Saved data entries:
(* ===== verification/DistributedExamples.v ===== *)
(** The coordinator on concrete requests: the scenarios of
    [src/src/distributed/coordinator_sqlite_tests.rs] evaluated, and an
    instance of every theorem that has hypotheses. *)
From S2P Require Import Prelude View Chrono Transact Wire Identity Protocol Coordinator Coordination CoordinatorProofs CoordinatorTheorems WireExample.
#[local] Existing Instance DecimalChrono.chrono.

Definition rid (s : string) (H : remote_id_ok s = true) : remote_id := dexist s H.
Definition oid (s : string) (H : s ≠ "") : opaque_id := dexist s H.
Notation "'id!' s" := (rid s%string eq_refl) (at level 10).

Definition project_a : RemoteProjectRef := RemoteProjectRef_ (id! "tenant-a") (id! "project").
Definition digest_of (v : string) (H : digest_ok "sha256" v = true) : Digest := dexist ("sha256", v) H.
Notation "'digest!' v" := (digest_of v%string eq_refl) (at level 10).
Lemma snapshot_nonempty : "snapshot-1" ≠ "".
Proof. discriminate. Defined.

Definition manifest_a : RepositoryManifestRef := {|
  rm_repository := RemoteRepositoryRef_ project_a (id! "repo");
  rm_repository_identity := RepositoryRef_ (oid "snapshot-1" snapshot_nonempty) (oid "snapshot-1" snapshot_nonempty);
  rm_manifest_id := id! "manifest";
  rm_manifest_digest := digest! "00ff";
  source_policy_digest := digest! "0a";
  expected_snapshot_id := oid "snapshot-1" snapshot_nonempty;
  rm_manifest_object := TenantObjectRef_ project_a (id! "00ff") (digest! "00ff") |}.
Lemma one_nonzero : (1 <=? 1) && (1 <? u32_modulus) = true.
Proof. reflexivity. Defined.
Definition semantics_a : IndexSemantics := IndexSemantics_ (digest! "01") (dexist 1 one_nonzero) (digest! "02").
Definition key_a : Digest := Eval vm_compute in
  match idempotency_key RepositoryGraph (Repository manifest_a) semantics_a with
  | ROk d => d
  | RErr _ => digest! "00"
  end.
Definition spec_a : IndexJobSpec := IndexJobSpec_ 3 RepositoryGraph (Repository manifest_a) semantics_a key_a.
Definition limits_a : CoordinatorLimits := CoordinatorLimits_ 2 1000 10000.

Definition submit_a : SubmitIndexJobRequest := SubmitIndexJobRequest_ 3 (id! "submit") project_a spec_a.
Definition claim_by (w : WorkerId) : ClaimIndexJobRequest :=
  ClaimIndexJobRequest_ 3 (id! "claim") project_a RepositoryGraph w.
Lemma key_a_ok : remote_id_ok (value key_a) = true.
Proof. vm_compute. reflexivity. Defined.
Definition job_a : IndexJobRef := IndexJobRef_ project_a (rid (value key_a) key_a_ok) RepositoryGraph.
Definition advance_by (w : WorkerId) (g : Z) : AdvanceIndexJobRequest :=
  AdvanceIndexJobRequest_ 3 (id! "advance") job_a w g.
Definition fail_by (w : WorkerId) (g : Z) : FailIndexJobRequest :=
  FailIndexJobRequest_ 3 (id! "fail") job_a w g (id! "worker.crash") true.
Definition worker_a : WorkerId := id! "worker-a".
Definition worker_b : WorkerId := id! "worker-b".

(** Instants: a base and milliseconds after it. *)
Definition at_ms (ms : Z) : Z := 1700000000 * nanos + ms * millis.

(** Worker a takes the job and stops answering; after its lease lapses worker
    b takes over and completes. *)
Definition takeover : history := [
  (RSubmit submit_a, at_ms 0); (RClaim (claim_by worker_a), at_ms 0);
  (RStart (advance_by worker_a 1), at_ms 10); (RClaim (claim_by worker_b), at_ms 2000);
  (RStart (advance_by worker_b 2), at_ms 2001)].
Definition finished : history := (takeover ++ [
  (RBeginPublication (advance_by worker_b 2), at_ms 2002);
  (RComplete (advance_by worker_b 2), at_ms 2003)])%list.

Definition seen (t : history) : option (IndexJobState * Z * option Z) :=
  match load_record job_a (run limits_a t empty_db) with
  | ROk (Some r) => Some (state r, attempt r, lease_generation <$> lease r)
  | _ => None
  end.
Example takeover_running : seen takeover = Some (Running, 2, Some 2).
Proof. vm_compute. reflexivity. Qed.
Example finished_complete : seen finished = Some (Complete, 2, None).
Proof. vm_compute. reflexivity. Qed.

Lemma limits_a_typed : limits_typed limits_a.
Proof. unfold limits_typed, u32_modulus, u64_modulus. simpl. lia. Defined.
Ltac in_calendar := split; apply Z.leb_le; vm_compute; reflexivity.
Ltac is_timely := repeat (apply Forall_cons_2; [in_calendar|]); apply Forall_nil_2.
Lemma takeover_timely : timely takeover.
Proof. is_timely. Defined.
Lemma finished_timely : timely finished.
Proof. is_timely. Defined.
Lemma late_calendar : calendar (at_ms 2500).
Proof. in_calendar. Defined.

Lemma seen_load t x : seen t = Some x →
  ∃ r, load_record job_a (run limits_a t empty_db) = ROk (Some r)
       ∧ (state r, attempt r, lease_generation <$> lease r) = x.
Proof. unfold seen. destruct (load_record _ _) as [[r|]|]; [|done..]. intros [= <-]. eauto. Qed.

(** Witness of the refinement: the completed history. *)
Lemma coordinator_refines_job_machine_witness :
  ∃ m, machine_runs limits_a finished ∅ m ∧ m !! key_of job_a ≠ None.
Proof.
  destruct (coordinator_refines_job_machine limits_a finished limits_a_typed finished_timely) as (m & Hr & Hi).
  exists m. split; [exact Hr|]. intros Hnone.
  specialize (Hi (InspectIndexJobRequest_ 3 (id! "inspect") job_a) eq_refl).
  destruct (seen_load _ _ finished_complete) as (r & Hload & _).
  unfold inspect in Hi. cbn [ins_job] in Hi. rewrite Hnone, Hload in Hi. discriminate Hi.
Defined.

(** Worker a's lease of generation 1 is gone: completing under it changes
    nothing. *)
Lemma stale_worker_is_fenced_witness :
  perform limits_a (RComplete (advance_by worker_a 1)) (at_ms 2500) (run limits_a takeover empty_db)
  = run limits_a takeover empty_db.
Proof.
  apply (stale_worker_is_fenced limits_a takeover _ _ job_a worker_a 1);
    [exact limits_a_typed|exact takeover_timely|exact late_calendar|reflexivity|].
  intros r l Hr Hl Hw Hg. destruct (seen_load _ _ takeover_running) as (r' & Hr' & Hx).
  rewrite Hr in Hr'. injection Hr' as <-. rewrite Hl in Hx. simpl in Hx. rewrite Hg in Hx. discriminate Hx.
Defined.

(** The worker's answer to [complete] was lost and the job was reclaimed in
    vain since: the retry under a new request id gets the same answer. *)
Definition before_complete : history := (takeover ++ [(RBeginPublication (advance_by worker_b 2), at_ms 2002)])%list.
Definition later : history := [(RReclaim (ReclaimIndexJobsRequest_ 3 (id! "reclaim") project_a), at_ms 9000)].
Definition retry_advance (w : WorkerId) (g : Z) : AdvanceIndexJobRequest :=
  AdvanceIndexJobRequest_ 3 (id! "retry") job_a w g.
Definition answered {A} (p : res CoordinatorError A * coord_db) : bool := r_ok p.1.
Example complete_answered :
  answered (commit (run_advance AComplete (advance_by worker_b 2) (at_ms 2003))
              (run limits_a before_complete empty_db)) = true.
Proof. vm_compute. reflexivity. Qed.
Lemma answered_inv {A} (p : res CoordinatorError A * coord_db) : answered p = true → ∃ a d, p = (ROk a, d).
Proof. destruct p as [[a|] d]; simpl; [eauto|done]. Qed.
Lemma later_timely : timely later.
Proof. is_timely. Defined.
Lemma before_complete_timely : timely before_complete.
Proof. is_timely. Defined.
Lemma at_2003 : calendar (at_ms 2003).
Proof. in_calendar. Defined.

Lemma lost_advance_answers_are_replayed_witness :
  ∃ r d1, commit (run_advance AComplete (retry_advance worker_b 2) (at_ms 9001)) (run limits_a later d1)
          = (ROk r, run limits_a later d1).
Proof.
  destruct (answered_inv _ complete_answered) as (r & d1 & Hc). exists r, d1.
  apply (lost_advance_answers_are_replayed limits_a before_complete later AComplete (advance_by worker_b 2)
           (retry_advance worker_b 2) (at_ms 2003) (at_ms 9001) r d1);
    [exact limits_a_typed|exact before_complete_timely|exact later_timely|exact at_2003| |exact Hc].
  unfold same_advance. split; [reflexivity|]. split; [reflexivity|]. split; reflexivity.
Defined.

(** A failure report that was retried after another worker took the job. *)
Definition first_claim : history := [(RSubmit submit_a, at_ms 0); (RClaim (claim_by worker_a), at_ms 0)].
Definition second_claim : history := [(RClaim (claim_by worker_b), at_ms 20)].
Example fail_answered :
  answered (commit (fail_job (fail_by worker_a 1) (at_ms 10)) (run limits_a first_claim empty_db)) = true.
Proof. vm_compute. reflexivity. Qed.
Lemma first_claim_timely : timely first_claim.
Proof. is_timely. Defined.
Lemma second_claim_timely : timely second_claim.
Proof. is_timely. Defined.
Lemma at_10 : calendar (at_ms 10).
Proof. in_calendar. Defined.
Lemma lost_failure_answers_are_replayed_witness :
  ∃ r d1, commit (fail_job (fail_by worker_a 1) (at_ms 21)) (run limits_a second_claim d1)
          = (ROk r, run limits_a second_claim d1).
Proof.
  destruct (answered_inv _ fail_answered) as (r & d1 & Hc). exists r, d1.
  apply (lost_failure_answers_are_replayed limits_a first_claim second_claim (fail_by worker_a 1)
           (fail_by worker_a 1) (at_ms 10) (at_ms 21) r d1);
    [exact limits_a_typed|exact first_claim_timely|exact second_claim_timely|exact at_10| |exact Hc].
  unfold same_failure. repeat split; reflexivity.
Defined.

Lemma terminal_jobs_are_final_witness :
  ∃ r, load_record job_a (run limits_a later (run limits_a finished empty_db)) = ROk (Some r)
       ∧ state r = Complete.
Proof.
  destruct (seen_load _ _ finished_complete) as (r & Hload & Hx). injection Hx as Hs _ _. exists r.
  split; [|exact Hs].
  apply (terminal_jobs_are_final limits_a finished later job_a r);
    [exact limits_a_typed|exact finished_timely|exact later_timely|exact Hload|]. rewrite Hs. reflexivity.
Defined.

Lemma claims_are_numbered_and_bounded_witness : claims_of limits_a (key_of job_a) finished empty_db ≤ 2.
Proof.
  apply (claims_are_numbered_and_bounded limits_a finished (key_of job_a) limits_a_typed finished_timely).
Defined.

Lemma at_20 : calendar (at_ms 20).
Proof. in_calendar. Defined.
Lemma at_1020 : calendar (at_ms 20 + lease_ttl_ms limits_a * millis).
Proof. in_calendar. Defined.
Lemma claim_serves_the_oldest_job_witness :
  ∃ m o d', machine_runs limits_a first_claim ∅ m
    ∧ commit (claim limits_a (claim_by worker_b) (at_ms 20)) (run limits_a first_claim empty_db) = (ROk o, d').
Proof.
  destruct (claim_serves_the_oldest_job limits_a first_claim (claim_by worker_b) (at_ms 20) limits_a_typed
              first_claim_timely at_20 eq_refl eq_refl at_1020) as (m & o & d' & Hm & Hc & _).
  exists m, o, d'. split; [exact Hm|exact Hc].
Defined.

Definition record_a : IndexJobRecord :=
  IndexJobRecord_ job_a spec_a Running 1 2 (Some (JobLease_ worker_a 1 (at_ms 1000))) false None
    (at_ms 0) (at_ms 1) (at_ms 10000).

To do
The answer must consist of every line from the data that contains the word "inspect".

Output below
  specialize (Hi (InspectIndexJobRequest_ 3 (id! "inspect") job_a) eq_refl).
  unfold inspect in Hi. cbn [ins_job] in Hi. rewrite Hnone, Hload in Hi. discriminate Hi.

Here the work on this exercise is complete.